Work to be completed
Below are records. Find each line in them that holds the word "Hquiet" and copy it.

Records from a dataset
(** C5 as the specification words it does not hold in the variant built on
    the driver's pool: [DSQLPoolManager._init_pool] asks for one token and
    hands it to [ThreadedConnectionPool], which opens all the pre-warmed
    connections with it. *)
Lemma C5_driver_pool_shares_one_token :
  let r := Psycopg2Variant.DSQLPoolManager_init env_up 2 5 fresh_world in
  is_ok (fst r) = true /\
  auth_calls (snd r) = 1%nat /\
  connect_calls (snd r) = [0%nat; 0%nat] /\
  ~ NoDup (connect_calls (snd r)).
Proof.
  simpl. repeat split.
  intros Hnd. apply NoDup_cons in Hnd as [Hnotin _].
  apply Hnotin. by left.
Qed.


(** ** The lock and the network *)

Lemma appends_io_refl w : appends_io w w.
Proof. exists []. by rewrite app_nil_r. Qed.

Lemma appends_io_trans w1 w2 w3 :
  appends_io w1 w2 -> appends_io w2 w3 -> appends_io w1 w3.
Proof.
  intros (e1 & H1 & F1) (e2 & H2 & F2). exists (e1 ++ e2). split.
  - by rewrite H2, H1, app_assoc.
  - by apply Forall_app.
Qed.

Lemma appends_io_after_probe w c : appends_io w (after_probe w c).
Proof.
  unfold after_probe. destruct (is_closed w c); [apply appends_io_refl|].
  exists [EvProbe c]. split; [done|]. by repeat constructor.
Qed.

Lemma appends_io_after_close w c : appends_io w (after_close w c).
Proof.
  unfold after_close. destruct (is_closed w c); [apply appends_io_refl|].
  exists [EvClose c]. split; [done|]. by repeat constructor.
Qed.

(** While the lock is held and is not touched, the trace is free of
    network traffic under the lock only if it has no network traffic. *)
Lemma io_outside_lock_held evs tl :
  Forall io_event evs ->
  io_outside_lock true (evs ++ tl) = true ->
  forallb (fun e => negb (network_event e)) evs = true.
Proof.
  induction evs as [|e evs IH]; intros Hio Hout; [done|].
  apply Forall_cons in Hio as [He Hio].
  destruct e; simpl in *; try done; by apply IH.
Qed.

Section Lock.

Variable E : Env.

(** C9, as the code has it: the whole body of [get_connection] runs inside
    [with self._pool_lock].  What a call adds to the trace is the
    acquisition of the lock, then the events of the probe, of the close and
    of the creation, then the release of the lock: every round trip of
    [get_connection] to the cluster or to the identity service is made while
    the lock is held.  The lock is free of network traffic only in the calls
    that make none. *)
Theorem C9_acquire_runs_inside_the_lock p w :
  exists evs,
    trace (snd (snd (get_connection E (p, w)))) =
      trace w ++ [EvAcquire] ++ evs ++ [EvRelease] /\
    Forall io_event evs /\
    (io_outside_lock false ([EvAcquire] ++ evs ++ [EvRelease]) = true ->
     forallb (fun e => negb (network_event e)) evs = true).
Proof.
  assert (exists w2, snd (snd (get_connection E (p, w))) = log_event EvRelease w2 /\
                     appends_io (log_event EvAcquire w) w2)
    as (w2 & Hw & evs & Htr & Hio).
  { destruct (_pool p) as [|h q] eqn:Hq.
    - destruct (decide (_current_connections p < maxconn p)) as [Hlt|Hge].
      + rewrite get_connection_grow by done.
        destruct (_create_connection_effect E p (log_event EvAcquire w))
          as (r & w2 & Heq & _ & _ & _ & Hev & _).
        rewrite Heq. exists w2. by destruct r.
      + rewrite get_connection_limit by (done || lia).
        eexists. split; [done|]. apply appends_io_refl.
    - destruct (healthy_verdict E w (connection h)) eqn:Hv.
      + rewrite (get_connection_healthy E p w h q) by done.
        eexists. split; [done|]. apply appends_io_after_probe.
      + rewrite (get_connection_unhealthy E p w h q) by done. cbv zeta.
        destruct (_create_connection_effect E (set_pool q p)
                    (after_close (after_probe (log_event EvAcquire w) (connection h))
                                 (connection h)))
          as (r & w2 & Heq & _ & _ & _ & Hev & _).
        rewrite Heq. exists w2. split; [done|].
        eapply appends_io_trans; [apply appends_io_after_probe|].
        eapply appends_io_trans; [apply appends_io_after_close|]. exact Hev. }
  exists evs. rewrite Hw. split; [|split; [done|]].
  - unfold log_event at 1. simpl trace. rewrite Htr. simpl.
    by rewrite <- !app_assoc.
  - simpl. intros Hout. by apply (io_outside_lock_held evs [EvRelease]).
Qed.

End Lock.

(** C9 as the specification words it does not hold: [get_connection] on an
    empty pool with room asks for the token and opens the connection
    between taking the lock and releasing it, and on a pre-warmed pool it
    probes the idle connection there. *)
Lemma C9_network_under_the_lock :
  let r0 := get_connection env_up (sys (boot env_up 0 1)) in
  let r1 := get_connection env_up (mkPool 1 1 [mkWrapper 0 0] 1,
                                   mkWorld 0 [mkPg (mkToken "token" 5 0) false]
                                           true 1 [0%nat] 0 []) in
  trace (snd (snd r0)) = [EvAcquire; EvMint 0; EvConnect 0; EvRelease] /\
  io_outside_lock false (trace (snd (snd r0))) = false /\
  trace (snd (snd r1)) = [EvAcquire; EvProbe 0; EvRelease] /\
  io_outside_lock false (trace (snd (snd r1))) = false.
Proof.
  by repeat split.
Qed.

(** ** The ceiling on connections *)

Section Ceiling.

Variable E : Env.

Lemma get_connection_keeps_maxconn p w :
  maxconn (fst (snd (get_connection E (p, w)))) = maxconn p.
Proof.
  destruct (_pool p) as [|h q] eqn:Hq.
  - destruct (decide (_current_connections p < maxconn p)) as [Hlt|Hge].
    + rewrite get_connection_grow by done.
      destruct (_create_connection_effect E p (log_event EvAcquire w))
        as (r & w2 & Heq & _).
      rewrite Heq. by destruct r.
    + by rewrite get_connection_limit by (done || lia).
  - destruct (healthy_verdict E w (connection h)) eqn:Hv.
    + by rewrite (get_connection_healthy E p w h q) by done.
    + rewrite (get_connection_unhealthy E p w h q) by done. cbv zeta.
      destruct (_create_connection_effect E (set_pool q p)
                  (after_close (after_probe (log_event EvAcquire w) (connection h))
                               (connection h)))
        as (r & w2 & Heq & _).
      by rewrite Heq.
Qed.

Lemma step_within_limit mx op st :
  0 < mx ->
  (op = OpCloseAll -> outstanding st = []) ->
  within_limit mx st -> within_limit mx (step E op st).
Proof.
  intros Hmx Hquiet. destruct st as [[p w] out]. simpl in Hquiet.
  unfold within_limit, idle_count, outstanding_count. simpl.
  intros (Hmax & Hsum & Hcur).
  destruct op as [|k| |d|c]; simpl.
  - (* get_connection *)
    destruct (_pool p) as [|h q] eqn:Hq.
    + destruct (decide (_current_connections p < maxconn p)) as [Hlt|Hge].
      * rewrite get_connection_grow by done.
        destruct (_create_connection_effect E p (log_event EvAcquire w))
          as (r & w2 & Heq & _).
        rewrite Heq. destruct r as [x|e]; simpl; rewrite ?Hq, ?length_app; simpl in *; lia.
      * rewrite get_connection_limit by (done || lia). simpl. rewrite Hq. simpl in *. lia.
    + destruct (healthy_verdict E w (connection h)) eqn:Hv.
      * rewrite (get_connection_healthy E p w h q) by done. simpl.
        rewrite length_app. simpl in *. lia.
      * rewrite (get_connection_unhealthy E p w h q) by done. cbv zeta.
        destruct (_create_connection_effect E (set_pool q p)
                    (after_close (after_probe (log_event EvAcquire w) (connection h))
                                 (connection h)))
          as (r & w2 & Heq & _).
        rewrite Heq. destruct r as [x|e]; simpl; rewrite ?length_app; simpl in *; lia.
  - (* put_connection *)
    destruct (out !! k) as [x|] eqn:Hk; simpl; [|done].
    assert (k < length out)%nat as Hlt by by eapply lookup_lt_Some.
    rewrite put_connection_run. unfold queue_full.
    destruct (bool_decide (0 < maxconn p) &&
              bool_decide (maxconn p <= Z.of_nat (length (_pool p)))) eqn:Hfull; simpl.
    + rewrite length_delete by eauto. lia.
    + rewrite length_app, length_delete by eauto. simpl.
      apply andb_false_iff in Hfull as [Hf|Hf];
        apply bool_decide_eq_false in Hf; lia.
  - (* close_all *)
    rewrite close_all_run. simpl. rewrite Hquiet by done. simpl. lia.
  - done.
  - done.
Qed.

Written answer
  intros Hmx Hquiet. destruct st as [[p w] out]. simpl in Hquiet.
    rewrite close_all_run. simpl. rewrite Hquiet by done. simpl. lia.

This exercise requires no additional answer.